Help

39 3 0
                                    

Annabelle tapped her heels underneath the grey speckled table and felt the change in her pocket.

A quarter. A nickel. A penny.

She counted them over and over again in her mind.
Quarter, nickel, penny, quarter, nickel, penny, quarter, cib, nickel.

The bright lights made her eyes burn and water and the smell of amonia was overwhelming. Her empty stomach dropped when the blinds on the window of the oak door rattled, as did the door knob. The man with the unruly white hair barely took up space in the doorway and grinned his dentured smile in Annabelle's direction. She wondered how therapists could be nearly blind and so ancient. This dinosaur couldn't really see her, much less who she was.

He plopped down in his cold metal chair, she saw him flinch then focused all of her attention on to his actions. He squinted his eyes and got so close to the handwritten words scribbled on the paper that his pointer nose touched the paper. He sniffed like he was smelling it then adjusted his wide-rimmed glasses.

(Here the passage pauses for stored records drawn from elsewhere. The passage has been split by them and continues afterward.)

(* ===== verification/Exec.v ===== *)
(** * Program images: kernel/exec.c

    [exec] over the machine with its page tables, the file system and the current process.
    An ELF header and the program headers are read as bytes; a [char *] argument is the
    bytes from the pointer on. *)

From stdpp Require Import base list gmap strings.
From Stdlib Require Import ZArith Lia.
From S2P Require Import Prelude CString Bytes Spinlock Proc Kalloc Vm VmSpace VmUser Vm64 Pipe Disk Bio Cache Log Store Fs FsBlocks File Syscall SysFile.
Open Scope Z_scope.

Record xst (S : Type) := Xst { xm : machine; xfs : fsys S; xproc : proc }.
Arguments Xst {S}.
Arguments xm {S}.
Arguments xfs {S}.
Arguments xproc {S}.

(** ** ELF: include/elf.h *)

Definition ELF_MAGIC : Z := 1179403647.          (* 0x464C457F *)
Definition ELF_PROG_LOAD : Z := 1.
Definition ELFHDR_SIZE : Z := 64.
Definition PROGHDR_SIZE : Z := 56.
Definition elf_magic (d : list Z) : Z := get_le d 0 4.
Definition elf_entry (d : list Z) : Z := get_le d 24 8.
Definition elf_phoff (d : list Z) : Z := get_le d 32 8.
Definition elf_phnum (d : list Z) : Z := get_le d 56 2.
Definition ph_type (d : list Z) : Z := get_le d 0 4.
Definition ph_off (d : list Z) : Z := get_le d 8 8.
Definition ph_vaddr (d : list Z) : Z := get_le d 16 8.
Definition ph_filesz (d : list Z) : Z := get_le d 32 8.
Definition ph_memsz (d : list Z) : Z := get_le d 40 8.

(** Registers of the trap frame, in the list [tf]. *)
Definition TF_RSI : nat := 4.
Definition TF_RDI : nat := 5.
Definition TF_EIP : nat := 16.
Definition TF_ESP : nat := 19.
Definition put_reg (k : nat) (v : Z) (p : proc) : proc := set_tf (<[k := v]> (tf p)) (tf_eax p) p.

(** [for (last = s = path; *s; s++) if ( *s == '/') last = s + 1]: the bytes from [last] on. *)
Fixpoint last_elem (s last : list Z) : option (list Z) :=
  match s with
  | [] => None
  | c :: s' => if c =? 0 then Some last else last_elem s' (if c =? 47 then s' else last)
  end.

Section exec.
Context {S : Type} `{HB : BlockOps S} `{HE : FsEnv S} `{HT : TxOps S}.
(** The end of the kernel image, and what the stack held where the headers are read. *)
Context (kend : Z) (junk : list Z).
Notation XK := (K (xst S)).
Implicit Types (s : xst S).

Definition set_xm v s : xst S := Xst v (xfs s) (xproc s).
Definition set_xfs v s : xst S := Xst (xm s) v (xproc s).
Definition set_xproc v s : xst S := Xst (xm s) (xfs s) v.
Definition x_mach : lens (xst S) machine := Lens xm set_xm.
Definition x_mem : lens (xst S) memory := Lens (fun s => mm (xm s)) (fun m s => set_xm (set_mm m (xm s)) s).
Definition x_fs : lens (xst S) (fsys S) := Lens xfs set_xfs.
Definition x_both : lens (xst S) (memory * fsys S) :=
  Lens (fun s => (mm (xm s), xfs s)) (fun x s => set_xfs x.2 (set_xm (set_mm x.1 (xm s)) s)).
Definition upd_xproc (f : proc -> proc) : XK unit := kmod (fun s => set_xproc (f (xproc s)) s).
Definition xbegin_op : XK unit := zoom x_fs (zoom the_store st_begin_op).
Definition xend_op : XK unit := zoom x_fs (zoom the_store st_end_op).

(** [readi] of [n] bytes at [off] into a buffer that held [junk]: the result and the buffer. *)
Definition read_hdr (ip : iref) (off n : Z) : XK (Z * list Z) :=
  let! (r, d) := zoom x_fs (readi ip (u32 off) n) in
  kret (r, d ++ drop (length d) junk).

(** [bad:]; [ip] is null once it has been released. *)
Definition exec_bad {A} (pgdir : Z) (ip : option iref) : XK (option A) :=
  kwhen (negb (pgdir =? 0)) (zoom x_mem (freevm kend pgdir)) ;;;
  match ip with
  | Some r => zoom x_fs (iunlockput r) ;;; xend_op
  | None => kret tt
  end ;;;
  kret None.

(** The loop over the program headers; [n] are left.  [None] is [goto bad]. *)
Fixpoint load_segments (n : nat) (pgdir : Z) (ip : iref) (off sz : Z) : XK (option Z) :=
  match n with
  | O => kret (Some sz)
  | Datatypes.S n' =>
      let! (r, ph) := read_hdr ip off PROGHDR_SIZE in
      if negb (u64 r =? PROGHDR_SIZE) then kret None
      else if negb (ph_type ph =? ELF_PROG_LOAD) then
        load_segments n' pgdir ip (i32 (off + PROGHDR_SIZE)) sz
      else if ph_memsz ph <? ph_filesz ph then kret None
      else
        let! r := zoom x_mem (allocuvm kend pgdir sz (u64 (ph_vaddr ph + ph_memsz ph))) in
        let sz := u64 r in
        if sz =? 0 then kret None
        else
          let! l := zoom x_both (loaduvm (readi ip) pgdir (ph_vaddr ph) (ph_off ph) (ph_filesz ph)) in
          if l <? 0 then kret None
          else load_segments n' pgdir ip (i32 (off + PROGHDR_SIZE)) sz
  end.

(** The loop over the arguments: [sp] after the strings, and the pointers to them. *)
Fixpoint push_args (argv : list (list Z)) (pgdir argc sp : Z) (ptrs : list Z) : XK (option (Z * list Z)) :=
  match argv with
  | [] => kret (Some (sp, ptrs))
  | a :: argv' =>
      if Z.of_nat MAXARG <=? argc then kret None
      else
        match sys_strlen a with
        | None => fault
        | Some n =>
            let sp := Z.ldiff (u64 (sp - (n + 1))) 7 in
            let! r := zoom x_mem (copyout pgdir sp (take (Z.to_nat (n + 1)) a)) in
            if r <? 0 then kret None
            else push_args argv' pgdir (argc + 1) sp (ptrs ++ [sp])
        end
  end.

(** The new image in memory: its page directory, size, entry point and stack pointer.  [None]
    when the function returned -1. *)
Definition load_image (path : list Z) (argv : list (list Z)) : XK (option (Z * Z * Z * Z)) :=
  xbegin_op ;;;
  let! found := zoom x_fs (namei path) in
  match found with
  | None => xend_op ;;; kret None
  | Some ip =>
      zoom x_fs (ilock (Some ip)) ;;;
      let! (r, elf) := read_hdr ip 0 ELFHDR_SIZE in
      (* the int is converted to the unsigned type of sizeof *)
      if u64 r <? ELFHDR_SIZE then exec_bad 0 (Some ip)
      else if negb (elf_magic elf =? ELF_MAGIC) then exec_bad 0 (Some ip)
      else
        let! pgdir := zoom x_mem setupkvm in
        if pgdir =? 0 then exec_bad 0 (Some ip)
        else
          let! r := load_segments (Z.to_nat (elf_phnum elf)) pgdir ip (i32 (elf_phoff elf)) 0 in
          match r with
          | None => exec_bad pgdir (Some ip)
          | Some sz =>
              zoom x_fs (iunlockput ip) ;;;
              xend_op ;;;
              let sz := PGROUNDUP sz in
              let! r := zoom x_mem (allocuvm kend pgdir sz (u64 (sz + 2 * PGSIZE))) in
              let sz := u64 r in
              if sz =? 0 then exec_bad pgdir None
              else
                zoom x_mem (clearpteu pgdir (u64 (sz - 2 * PGSIZE))) ;;;
                let! r := push_args argv pgdir 0 sz [] in
                match r with
                | None => exec_bad pgdir None
                | Some (sp, ptrs) =>
                    let argc := Z.of_nat (length ptrs) in
                    let av := u64 (sp - (argc + 1) * 8) in
                    let ustack := [4294967295; argc; av] ++ ptrs ++ [0] in
                    upd_xproc (put_reg TF_RDI argc) ;;;
                    upd_xproc (put_reg TF_RSI av) ;;;
                    let sp := u64 (sp - (3 + argc + 1) * 8) in
                    let! r := zoom x_mem (copyout pgdir sp (concat (le_bytes 8 <$> ustack))) in
                    if r <? 0 then exec_bad pgdir None
                    else kret (Some (pgdir, sz, elf_entry elf, sp))
                end
          end
  end.

(** From the saving of the name on; oldpgdir is the caller's page directory. *)
Definition exec_commit (path : list Z) (pgdir sz entry sp : Z) : XK Z :=
  let! p := gets xproc in
  match last_elem path path ≫= (fun last => sys_safestrcpy (pname_ p) last 16) with
  | None => fault
  | Some name =>
      upd_xproc (set_name name) ;;;
      let oldpgdir := Proc.pgdir p in
      upd_xproc (set_pgdir pgdir) ;;;
      upd_xproc (set_sz sz) ;;;
      upd_xproc (put_reg TF_EIP entry) ;;;
      upd_xproc (put_reg TF_ESP sp) ;;;
      zoom x_mach (switchuvm pgdir (kstack p)) ;;;
      zoom x_mem (freevm kend oldpgdir) ;;;
      kret 0
  end.

Definition exec (path : list Z) (argv : list (list Z)) : XK Z :=
  let! r := load_image path argv in
  match r with
  | None => kret (-1)
  | Some (pgdir, sz, entry, sp) => exec_commit path pgdir sz entry sp
  end.

(** ** A failed exec *)

(** [p'] is [p] but for the registers rdi and rsi of the trap frame. *)
Definition same_image (p p' : proc) : Prop :=
  set_tf [] 0 p' = set_tf [] 0 p /\ tf_eax p' = tf_eax p /\
  forall k, k <> TF_RSI -> k <> TF_RDI -> tf p' !! k = tf p !! k.

(** The process of [s], its current address space and the processor's registers are those of [s0]. *)
Definition untouched (s0 s : xst S) : Prop :=
  same_image (xproc s0) (xproc s) /\ hw (xm s) = hw (xm s0) /\ lockcpu (xm s) = lockcpu (xm s0).

Section pres.
Context (P : xst S -> Prop).
Context (Pmem : forall m s, P s -> P (lput x_mem m s)).
Context (Pfs : forall f s, P s -> P (lput x_fs f s)).

Lemma both_pres x s : P s -> P (lput x_both x s).
Proof using Pmem Pfs. intros Hs. apply (Pfs x.2 (lput x_mem x.1 s)). by apply Pmem. Qed.

Ltac keep :=
  repeat first
    [ apply pres_bind; [|intros ?]
    | apply pres_ret | apply pres_stop | apply pres_gets
    | apply pres_zoom; first [exact Pmem|exact Pfs|exact both_pres]
    | apply pres_when
    | progress cbn beta
    | match goal with
      | |- pres _ (match ?x with _ => _ end) => destruct x
      end ].

Lemma read_hdr_pres ip off n : pres P (read_hdr ip off n).
Proof using Pfs. unfold read_hdr. keep. Qed.

Lemma exec_bad_pres {A} pgdir ip : pres P (exec_bad (A := A) pgdir ip).
Proof using Pmem Pfs. unfold exec_bad, xend_op. keep. Qed.

Lemma load_segments_pres n pgdir ip off sz : pres P (load_segments n pgdir ip off sz).
Proof using Pmem Pfs.
  revert off sz. induction n as [|n IH]; intros off sz; cbn [load_segments]; [keep|].
  apply pres_bind; [apply read_hdr_pres|]. intros [r ph]. keep; apply IH.
Qed.

Lemma push_args_pres argv pgdir argc sp ptrs : pres P (push_args argv pgdir argc sp ptrs).
Proof using Pmem Pfs.
  revert argc sp ptrs. induction argv as [|a argv IH]; intros argc sp ptrs; cbn [push_args]; keep. apply IH.
Qed.

Context (Pregs : forall k v s, k = TF_RSI \/ k = TF_RDI -> P s ->
  P (set_xproc (put_reg k v (xproc s)) s)).

Lemma load_image_pres path argv : pres P (load_image path argv).
Proof using Pmem Pfs Pregs.
  unfold load_image, xbegin_op, xend_op, upd_xproc.
  repeat first
    [ progress keep
    | apply read_hdr_pres | apply exec_bad_pres | apply load_segments_pres | apply push_args_pres
    | apply pres_mod; intros s Hs; apply Pregs; [auto|exact Hs] ].
Qed.
End pres.

Lemma untouched_mem s0 m s : untouched s0 s -> untouched s0 (lput x_mem m s).
Proof. by intros (? & ? & ?). Qed.
Lemma untouched_fs s0 f s : untouched s0 s -> untouched s0 (lput x_fs f s).
Proof. by intros (? & ? & ?). Qed.
Lemma untouched_reg s0 k v s : k = TF_RSI \/ k = TF_RDI -> untouched s0 s ->
  untouched s0 (set_xproc (put_reg k v (xproc s)) s).
Proof.
  intros Hk ((H1 & H2 & H3) & H4 & H5). split; [|done]. split_and!; [done|done|].
  intros j Hj1 Hj2. simpl. rewrite list_lookup_insert_ne by (by destruct Hk as [-> | ->]; auto).
  by apply H3.
Qed.

Lemma bind_ret {A B} (m : XK A) (f : A -> XK B) s t r s' :
  kbind m f s = (t, Ret r s') -> exists a s1 t2, (m s).2 = Ret a s1 /\ f a s1 = (t2, Ret r s').
Proof.
  unfold kbind. destruct (m s) as [t1 [a s1|]]; [|done].
  destruct (f a s1) as [t2 o] eqn:E. intros [= _ ->]. eauto.
Qed.

Lemma zoom_ret {T A} (l : lens (xst S) T) (m : K T A) s a s1 :
  (zoom l m s).2 = Ret a s1 -> exists x, s1 = lput l x s.
Proof. unfold zoom. destruct (m (lget l s)) as [t [b x|r x]]; intros [= _ <-]. eauto. Qed.

(** The process that runs the new image. *)
Definition new_image (p : proc) (pgdir sz entry sp : Z) (name : list Z) : proc :=
  put_reg TF_ESP sp (put_reg TF_EIP entry (set_sz sz (set_pgdir pgdir (set_name name p)))).

Lemma exec_commit_ret path pgdir sz entry sp s t r s' :
  exec_commit path pgdir sz entry sp s = (t, Ret r s') ->
  r = 0 /\ exists last name, last_elem path path = Some last /\
    sys_safestrcpy (pname_ (xproc s)) last 16 = Some name /\
    xproc s' = new_image (xproc s) pgdir sz entry sp name.
Proof.
  unfold exec_commit. intros H. apply bind_ret in H as (p & s1 & t1 & [= <- <-] & H).
  destruct (last_elem path path) as [last|] eqn:Hl; [|done]. cbn [mbind option_bind] in H.
  destruct (sys_safestrcpy _ _ _) as [name|] eqn:Hn; [|done].
  do 5 (apply bind_ret in H as (? & ? & ? & [= <- <-] & H)).
  apply bind_ret in H as (? & ? & ? & [m1 ->]%zoom_ret & H).
  apply bind_ret in H as (? & ? & ? & [m2 ->]%zoom_ret & H).
  injection H as _ <- <-. split; [done|]. by exists last, name.
Qed.

(** ** Properties *)

End exec.

(** exec of a file that does not exist, in the root directory of the small file system. *)
Definition demo_xst : xst (logsys memdisk) :=
  Xst demo_boot (demo_fsys boot_store) demo_uproc.
Definition exec_result {S} (o : list event * outcome (xst S) Z) : option Z :=
  match o.2 with Ret r _ => Some r | Stop _ _ => None end.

"Well, Annabelle... you're making tremendous progress."
That's what you think, bucko.

He smiled at her, she could tell it was fake. His shaky old man voice echoed.

He set the worn clipboard down with a slap and folded his hand together. Unfolding them, he itched the part in his hair with his index finger and folded his wrinkling hands again.

"As you know, you've been off the medication for a while. We have conclusive results for the tests and they turned out good, for the most part."

Annabelle willed herself to not suck in a breath as a wave if nausea washed over her. Her legs shook violently.

"You've got to stop drinking, Annabelle." He said after a moment, furrowing his brows in concern.

She wondered how people could so easily pretend to care. How they could put on a show and grins and laugh and cry and be so god damn convincing. She fell for it every time. She grinned weakly, if it was even a grin. It was more like the corners of her mouth twitched once. She scratched the bridge of her nose and then her forearm.

"Annabelle?" His voice was softer than before.

Her eyes flicked up and her gaze would have burned holes, if looks could kill.

"Get help. I don't mean from me. Find someone you can talk to on a more...personal level."

She was taken aback. This old man connecting with the modern generation? Unheard of.

Her head seemed to nod on its own and every atom in her body was buzzing the taste of Cib lingering on them to a molecular scale.